The U.S. needs more air traffic controllers, thousands. The crash in January outside of Washington, D.C., of a jet and a military helicopter and the communications outages at Newark's airport brought more attention to the problem. Transportation Secretary Sean Duffy has promised to supercharge the hiring process, but training and certifying air traffic controllers can take years. NPR's Joel Rose visited one school that's trying to get them on the job faster.

JOEL ROSE, BYLINE: Long before they're allowed to talk to real pilots, air traffic control students start with simulators, where giant video screens stand in for the windows of an airport control tower.

HAILEE WILLIAMSON: Delta 68 Heavy, Academy Tower, make short to runway 2-8, right. Runway 2-8 right. Clear to land.

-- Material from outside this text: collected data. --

Lemma Debug_run_creates_no_key ts cs w :
  once_done ts w ->
  count_key_creates (trace (memory (Debug_run ts cs w).2))
  = count_key_creates (trace (memory w)).
Proof.
  revert w. induction cs as [|c cs IH]; intros w Hd; simpl; [done|].
  destruct (Debug_get_creates_no_key (c_self c) ts (c_size c) (c_file c)
              (c_function c) (c_line c) w) as [Hc Ho].
  rewrite (after_once_when_done _ _ Hd) in Hc, Ho.
  destruct (Debug.__ast_threadstorage_get _ _ _ _ _ _ w) as [buf w1]. simpl in Hc, Ho.
  assert (Hd1 : once_done ts w1) by (unfold once_done; by rewrite Ho).
  specialize (IH w1 Hd1). destruct (Debug_run ts cs w1) as [bufs w2]. simpl in *.
  by rewrite IH.
Qed.

Lemma Debug_after_once_creates_key name c_init c_cleanup w :
  let ts := Debug.AST_THREADSTORAGE_CUSTOM name c_init c_cleanup in
  ¬ once_done ts w ->
  count_key_creates (trace (memory (after_once ts w)))
  = S (count_key_creates (trace (memory w))).
Proof.
  simpl. unfold once_done, after_once, pthread_once. simpl. intros Hd.
  destruct (default false (once_controls w !! name)); [done|].
  unfold Debug.__init, pthread_key_create. unfold_M.
  destruct (hd 0 (key_create_answers w) =? 0); simpl;
    rewrite count_key_creates_app; unfold count_key_creates; simpl; lia.
Qed.

(** In a run of calls on a slot nobody has touched, [key_init] runs in
    the first call and never again, whichever threads make the calls. *)
Lemma key_init_runs_once_in_a_run name c_init c_cleanup cs w :
  let ts := Debug.AST_THREADSTORAGE_CUSTOM name c_init c_cleanup in
  ¬ once_done ts w -> cs ≠ [] ->
  count_key_creates (trace (memory (Debug_run ts cs w).2))
  = S (count_key_creates (trace (memory w))).
Proof.
  intros ts Hd Hcs. destruct cs as [|c cs]; [done|]. simpl.
  destruct (Debug_get_creates_no_key (c_self c) ts (c_size c) (c_file c)
              (c_function c) (c_line c) w) as [Hc Ho].
  pose proof (once_done_after_once ts w) as Hd0.
  destruct (Debug.__ast_threadstorage_get _ _ _ _ _ _ w) as [buf w1]. simpl in Hc, Ho.
  assert (Hd1 : once_done ts w1) by (unfold once_done; by rewrite Ho).
  pose proof (Debug_run_creates_no_key ts cs w1 Hd1) as Hrun.
  destruct (Debug_run ts cs w1) as [bufs w2]. simpl in *.
  rewrite Hrun, Hc. by apply Debug_after_once_creates_key.
Qed.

ROSE: Twenty-year-old Hailee Williamson calmly guides a virtual plane for a landing. This simulator is set up to mimic the airport in Oklahoma City, where the Federal Aviation Administration's academy trains future air traffic controllers. But this is not the academy. It's more than a thousand miles away in Daytona Beach, Florida, on the campus of Embry-Riddle Aeronautical University, where students can train on a range of simulators just like the ones the FAA uses.

(SOUNDBITE OF BEEPING)

ROSE: Suddenly, two circles on the radar scope flash red and the computer starts beeping. That's the collision avoidance system, as Williamson explains.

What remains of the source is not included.